## TASK DESCRIPTION
Every line in the records below between the one holding "Lemma pretty_N_go_nonempty x" and the one holding "unfold ParseInt. destruct (Z.ltb_spec z 0).", inclusive, is to be set down exactly; all other lines are to be left out.

## TASK INPUTS
■ ■ ■ ■
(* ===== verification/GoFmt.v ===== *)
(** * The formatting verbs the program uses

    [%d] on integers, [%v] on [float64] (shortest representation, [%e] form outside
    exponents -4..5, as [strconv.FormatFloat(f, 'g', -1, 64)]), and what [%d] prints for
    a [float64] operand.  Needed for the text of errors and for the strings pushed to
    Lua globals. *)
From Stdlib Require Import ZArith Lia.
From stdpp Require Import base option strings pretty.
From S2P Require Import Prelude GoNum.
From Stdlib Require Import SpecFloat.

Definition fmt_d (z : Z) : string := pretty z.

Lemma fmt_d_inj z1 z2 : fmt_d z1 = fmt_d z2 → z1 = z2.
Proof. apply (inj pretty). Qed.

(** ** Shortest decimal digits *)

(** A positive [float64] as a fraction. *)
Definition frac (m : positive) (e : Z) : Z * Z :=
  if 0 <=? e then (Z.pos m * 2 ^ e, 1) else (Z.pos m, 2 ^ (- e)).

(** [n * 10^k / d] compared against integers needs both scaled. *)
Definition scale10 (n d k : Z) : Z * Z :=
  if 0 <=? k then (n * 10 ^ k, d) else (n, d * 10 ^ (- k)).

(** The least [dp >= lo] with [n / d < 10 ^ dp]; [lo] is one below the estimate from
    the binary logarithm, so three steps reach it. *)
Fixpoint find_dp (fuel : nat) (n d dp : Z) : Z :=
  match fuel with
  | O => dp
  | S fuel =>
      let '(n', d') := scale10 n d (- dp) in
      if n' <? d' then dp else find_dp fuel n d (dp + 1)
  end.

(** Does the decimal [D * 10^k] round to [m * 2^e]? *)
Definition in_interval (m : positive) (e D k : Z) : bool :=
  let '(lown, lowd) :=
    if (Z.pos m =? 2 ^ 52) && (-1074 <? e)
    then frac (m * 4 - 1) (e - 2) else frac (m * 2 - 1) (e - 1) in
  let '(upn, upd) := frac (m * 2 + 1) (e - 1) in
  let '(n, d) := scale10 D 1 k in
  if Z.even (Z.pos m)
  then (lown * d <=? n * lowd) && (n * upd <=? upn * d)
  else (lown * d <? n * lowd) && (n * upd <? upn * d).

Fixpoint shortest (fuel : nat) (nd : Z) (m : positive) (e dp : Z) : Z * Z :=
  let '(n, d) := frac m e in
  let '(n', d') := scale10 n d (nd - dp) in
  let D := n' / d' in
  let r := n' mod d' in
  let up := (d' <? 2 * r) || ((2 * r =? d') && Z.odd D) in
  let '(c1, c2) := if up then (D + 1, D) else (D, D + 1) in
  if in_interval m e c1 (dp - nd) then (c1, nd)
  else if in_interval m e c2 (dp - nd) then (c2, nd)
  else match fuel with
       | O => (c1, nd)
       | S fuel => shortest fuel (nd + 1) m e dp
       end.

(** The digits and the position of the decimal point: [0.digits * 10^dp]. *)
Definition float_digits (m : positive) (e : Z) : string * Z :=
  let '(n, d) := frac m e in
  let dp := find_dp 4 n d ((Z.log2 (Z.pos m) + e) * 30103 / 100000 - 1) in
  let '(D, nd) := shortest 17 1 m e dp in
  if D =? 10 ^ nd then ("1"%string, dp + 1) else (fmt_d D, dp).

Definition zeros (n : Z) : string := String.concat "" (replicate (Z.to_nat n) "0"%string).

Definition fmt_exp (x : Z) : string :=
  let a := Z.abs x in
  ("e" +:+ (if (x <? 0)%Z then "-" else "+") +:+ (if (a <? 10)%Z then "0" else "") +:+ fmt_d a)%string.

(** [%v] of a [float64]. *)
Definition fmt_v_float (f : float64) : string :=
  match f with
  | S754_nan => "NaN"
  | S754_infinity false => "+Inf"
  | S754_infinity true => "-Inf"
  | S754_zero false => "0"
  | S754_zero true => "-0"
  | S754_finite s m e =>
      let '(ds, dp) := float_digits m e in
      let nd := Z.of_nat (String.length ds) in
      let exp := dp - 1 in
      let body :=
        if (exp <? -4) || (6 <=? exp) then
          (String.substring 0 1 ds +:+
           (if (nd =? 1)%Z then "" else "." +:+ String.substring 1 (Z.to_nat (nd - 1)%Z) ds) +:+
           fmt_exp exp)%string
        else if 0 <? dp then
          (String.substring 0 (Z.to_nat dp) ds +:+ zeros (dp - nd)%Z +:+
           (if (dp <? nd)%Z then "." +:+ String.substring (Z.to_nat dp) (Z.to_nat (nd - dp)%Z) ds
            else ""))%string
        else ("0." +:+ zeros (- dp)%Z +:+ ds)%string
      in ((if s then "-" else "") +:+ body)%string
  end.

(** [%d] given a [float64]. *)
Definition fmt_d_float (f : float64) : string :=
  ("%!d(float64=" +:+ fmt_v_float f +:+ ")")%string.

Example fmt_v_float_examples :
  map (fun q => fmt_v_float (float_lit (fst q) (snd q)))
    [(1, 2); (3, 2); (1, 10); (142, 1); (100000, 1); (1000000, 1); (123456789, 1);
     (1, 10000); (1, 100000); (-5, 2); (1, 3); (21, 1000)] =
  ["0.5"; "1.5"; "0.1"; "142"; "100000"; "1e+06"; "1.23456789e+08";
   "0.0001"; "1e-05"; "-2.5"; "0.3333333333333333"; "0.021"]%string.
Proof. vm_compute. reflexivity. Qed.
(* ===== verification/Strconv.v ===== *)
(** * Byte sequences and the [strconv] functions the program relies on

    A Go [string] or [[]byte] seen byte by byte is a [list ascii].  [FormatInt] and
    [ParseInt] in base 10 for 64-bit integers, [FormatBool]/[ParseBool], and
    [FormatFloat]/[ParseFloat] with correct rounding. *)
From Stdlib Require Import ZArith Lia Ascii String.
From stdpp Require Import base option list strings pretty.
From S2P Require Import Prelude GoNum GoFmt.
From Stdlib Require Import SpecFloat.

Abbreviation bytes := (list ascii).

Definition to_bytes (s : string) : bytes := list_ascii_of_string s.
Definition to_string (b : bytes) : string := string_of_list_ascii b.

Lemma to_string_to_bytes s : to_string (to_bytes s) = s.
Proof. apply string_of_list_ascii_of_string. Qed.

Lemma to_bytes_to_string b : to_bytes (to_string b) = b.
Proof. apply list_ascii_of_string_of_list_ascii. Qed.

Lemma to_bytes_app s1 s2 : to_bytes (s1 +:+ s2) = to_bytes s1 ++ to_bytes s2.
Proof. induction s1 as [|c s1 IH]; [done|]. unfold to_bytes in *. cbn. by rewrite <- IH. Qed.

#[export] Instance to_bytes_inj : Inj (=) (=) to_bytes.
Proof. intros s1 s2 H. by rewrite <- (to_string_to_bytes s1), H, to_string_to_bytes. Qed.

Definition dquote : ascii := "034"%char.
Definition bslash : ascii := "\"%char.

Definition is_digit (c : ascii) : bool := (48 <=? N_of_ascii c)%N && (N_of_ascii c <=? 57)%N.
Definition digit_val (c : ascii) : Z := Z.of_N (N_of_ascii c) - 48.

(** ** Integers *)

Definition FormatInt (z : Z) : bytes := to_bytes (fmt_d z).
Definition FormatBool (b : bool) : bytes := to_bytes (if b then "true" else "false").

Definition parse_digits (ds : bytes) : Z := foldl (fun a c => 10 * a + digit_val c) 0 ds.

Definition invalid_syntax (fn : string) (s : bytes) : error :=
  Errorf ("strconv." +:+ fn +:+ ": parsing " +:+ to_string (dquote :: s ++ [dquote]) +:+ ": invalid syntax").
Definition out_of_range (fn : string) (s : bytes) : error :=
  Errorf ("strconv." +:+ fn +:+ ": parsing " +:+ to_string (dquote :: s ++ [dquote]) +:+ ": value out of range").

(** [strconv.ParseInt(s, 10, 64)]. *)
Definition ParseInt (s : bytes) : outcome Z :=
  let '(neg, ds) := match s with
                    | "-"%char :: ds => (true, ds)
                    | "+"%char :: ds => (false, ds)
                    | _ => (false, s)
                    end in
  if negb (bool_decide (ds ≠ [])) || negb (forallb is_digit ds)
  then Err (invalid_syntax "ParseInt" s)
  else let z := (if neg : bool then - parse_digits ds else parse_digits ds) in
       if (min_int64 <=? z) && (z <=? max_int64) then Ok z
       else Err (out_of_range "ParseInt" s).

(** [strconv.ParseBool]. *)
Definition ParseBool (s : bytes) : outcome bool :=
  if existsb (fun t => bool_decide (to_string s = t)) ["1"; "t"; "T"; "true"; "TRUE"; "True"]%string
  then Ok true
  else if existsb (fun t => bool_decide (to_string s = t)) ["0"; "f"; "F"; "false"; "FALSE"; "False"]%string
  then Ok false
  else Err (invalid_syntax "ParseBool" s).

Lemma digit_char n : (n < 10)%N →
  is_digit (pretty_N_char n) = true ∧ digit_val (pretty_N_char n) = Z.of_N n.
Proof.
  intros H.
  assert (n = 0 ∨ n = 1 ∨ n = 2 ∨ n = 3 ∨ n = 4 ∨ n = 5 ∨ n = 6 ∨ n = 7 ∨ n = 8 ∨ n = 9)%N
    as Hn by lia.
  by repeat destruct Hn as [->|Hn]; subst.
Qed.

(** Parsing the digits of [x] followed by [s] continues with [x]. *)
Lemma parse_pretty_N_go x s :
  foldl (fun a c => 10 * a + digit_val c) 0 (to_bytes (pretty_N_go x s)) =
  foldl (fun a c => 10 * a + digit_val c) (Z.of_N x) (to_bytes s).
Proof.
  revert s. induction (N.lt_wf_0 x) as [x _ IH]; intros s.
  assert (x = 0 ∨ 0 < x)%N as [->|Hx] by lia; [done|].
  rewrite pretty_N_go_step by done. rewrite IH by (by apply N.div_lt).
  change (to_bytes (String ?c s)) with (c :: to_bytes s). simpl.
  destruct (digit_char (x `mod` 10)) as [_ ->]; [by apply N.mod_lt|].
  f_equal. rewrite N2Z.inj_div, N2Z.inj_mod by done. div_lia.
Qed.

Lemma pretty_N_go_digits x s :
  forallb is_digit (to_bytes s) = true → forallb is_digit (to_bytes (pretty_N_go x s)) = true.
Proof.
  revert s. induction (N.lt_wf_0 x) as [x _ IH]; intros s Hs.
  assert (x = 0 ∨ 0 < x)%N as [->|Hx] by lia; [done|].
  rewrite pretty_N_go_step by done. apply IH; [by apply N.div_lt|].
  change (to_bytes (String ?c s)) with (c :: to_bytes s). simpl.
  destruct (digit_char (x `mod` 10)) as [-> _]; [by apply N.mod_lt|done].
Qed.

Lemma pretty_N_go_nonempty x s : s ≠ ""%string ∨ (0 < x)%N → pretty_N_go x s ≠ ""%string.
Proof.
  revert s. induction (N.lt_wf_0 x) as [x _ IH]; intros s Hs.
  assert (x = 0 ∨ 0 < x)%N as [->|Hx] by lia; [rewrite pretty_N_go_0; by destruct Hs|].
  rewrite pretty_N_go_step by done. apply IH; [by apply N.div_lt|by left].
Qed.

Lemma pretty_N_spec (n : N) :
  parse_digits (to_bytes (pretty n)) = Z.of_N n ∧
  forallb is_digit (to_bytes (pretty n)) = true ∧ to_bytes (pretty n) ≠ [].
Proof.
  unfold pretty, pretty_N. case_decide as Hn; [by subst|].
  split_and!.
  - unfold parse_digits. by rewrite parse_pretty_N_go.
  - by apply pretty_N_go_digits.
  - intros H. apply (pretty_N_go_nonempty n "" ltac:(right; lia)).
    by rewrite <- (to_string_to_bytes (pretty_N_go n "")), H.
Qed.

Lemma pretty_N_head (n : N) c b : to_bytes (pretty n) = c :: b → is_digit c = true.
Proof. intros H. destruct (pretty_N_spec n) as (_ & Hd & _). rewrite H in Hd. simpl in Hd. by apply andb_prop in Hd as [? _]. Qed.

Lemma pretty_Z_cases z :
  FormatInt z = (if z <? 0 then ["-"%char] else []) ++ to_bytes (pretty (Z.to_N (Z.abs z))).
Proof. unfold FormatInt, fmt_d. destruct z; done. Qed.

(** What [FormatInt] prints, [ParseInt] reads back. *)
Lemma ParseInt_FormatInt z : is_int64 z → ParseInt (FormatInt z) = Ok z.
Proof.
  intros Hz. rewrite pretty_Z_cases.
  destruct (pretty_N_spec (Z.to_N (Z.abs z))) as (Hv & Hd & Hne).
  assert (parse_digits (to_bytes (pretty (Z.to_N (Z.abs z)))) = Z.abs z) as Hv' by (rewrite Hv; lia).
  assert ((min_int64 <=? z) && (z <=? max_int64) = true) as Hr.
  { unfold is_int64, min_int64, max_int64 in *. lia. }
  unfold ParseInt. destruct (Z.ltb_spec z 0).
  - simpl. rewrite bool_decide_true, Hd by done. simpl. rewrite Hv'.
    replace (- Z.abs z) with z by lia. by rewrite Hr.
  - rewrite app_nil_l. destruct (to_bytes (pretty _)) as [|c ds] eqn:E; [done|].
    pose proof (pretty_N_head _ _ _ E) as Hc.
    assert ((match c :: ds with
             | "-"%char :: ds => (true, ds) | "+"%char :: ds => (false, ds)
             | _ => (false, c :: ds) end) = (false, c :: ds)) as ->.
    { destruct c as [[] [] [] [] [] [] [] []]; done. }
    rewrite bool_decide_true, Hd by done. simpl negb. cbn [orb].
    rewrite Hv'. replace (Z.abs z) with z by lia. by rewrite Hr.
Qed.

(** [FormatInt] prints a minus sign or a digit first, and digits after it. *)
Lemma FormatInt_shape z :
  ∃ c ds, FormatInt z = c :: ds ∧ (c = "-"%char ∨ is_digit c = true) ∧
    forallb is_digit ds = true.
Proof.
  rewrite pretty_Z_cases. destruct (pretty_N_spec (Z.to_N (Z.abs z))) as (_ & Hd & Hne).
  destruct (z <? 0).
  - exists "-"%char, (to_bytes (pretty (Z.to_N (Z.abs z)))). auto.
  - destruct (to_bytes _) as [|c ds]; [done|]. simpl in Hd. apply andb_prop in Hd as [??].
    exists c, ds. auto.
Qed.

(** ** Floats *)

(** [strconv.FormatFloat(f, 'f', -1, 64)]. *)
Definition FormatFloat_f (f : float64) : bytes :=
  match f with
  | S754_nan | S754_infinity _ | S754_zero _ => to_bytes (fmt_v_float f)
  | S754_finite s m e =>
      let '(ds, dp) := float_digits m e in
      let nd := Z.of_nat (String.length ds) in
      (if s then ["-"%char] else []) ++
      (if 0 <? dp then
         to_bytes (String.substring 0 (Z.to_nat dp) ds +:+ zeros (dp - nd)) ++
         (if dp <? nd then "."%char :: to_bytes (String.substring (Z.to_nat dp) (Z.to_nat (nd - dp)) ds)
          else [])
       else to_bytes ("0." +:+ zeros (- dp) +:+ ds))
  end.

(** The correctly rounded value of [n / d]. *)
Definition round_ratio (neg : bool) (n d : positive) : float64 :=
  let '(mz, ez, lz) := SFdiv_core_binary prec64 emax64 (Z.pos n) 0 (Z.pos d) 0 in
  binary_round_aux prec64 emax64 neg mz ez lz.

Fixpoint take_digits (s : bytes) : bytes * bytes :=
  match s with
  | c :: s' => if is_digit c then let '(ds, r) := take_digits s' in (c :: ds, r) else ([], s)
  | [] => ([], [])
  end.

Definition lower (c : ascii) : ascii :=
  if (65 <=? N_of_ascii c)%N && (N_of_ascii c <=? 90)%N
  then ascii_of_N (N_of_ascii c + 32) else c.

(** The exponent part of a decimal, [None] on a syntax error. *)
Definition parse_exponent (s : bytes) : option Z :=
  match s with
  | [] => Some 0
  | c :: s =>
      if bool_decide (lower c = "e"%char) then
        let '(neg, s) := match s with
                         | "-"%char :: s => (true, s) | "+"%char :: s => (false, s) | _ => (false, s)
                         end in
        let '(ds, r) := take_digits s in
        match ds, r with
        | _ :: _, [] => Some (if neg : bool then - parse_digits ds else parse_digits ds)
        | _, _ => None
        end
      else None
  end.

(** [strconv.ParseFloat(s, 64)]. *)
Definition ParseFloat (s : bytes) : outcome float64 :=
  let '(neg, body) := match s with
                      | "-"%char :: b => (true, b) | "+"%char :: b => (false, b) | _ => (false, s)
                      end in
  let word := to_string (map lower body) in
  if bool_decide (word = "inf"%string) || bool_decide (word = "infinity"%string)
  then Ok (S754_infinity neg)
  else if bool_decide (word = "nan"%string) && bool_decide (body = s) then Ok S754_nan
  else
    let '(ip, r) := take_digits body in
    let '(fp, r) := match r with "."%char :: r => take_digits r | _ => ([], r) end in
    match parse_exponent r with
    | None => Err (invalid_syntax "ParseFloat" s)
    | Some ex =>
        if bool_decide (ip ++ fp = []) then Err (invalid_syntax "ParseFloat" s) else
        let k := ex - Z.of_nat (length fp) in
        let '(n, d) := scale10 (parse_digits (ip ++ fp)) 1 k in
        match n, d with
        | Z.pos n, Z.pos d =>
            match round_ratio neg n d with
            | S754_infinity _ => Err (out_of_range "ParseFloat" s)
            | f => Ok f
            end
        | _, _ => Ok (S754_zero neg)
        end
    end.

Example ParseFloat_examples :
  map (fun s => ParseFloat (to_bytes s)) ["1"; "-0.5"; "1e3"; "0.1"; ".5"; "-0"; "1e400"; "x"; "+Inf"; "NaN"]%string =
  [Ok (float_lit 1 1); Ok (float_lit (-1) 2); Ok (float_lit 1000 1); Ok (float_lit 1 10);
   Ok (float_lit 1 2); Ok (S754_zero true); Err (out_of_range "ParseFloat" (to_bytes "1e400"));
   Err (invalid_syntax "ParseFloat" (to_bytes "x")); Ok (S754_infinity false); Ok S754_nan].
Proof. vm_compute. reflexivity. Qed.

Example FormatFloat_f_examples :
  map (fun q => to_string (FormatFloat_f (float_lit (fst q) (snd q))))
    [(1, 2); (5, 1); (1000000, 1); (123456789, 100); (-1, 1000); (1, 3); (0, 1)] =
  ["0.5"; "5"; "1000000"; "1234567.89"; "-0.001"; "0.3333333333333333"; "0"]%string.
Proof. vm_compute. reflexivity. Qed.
■ ■ ■ ■
## ANSWER SPACE
Lemma pretty_N_go_nonempty x s : s ≠ ""%string ∨ (0 < x)%N → pretty_N_go x s ≠ ""%string.
Proof.
  revert s. induction (N.lt_wf_0 x) as [x _ IH]; intros s Hs.
  assert (x = 0 ∨ 0 < x)%N as [->|Hx] by lia; [rewrite pretty_N_go_0; by destruct Hs|].
  rewrite pretty_N_go_step by done. apply IH; [by apply N.div_lt|by left].
Qed.

Lemma pretty_N_spec (n : N) :
  parse_digits (to_bytes (pretty n)) = Z.of_N n ∧
  forallb is_digit (to_bytes (pretty n)) = true ∧ to_bytes (pretty n) ≠ [].
Proof.
  unfold pretty, pretty_N. case_decide as Hn; [by subst|].
  split_and!.
  - unfold parse_digits. by rewrite parse_pretty_N_go.
  - by apply pretty_N_go_digits.
  - intros H. apply (pretty_N_go_nonempty n "" ltac:(right; lia)).
    by rewrite <- (to_string_to_bytes (pretty_N_go n "")), H.
Qed.

Lemma pretty_N_head (n : N) c b : to_bytes (pretty n) = c :: b → is_digit c = true.
Proof. intros H. destruct (pretty_N_spec n) as (_ & Hd & _). rewrite H in Hd. simpl in Hd. by apply andb_prop in Hd as [? _]. Qed.

Lemma pretty_Z_cases z :
  FormatInt z = (if z <? 0 then ["-"%char] else []) ++ to_bytes (pretty (Z.to_N (Z.abs z))).
Proof. unfold FormatInt, fmt_d. destruct z; done. Qed.

(** What [FormatInt] prints, [ParseInt] reads back. *)
Lemma ParseInt_FormatInt z : is_int64 z → ParseInt (FormatInt z) = Ok z.
Proof.
  intros Hz. rewrite pretty_Z_cases.
  destruct (pretty_N_spec (Z.to_N (Z.abs z))) as (Hv & Hd & Hne).
  assert (parse_digits (to_bytes (pretty (Z.to_N (Z.abs z)))) = Z.abs z) as Hv' by (rewrite Hv; lia).
  assert ((min_int64 <=? z) && (z <=? max_int64) = true) as Hr.
  { unfold is_int64, min_int64, max_int64 in *. lia. }
  unfold ParseInt. destruct (Z.ltb_spec z 0).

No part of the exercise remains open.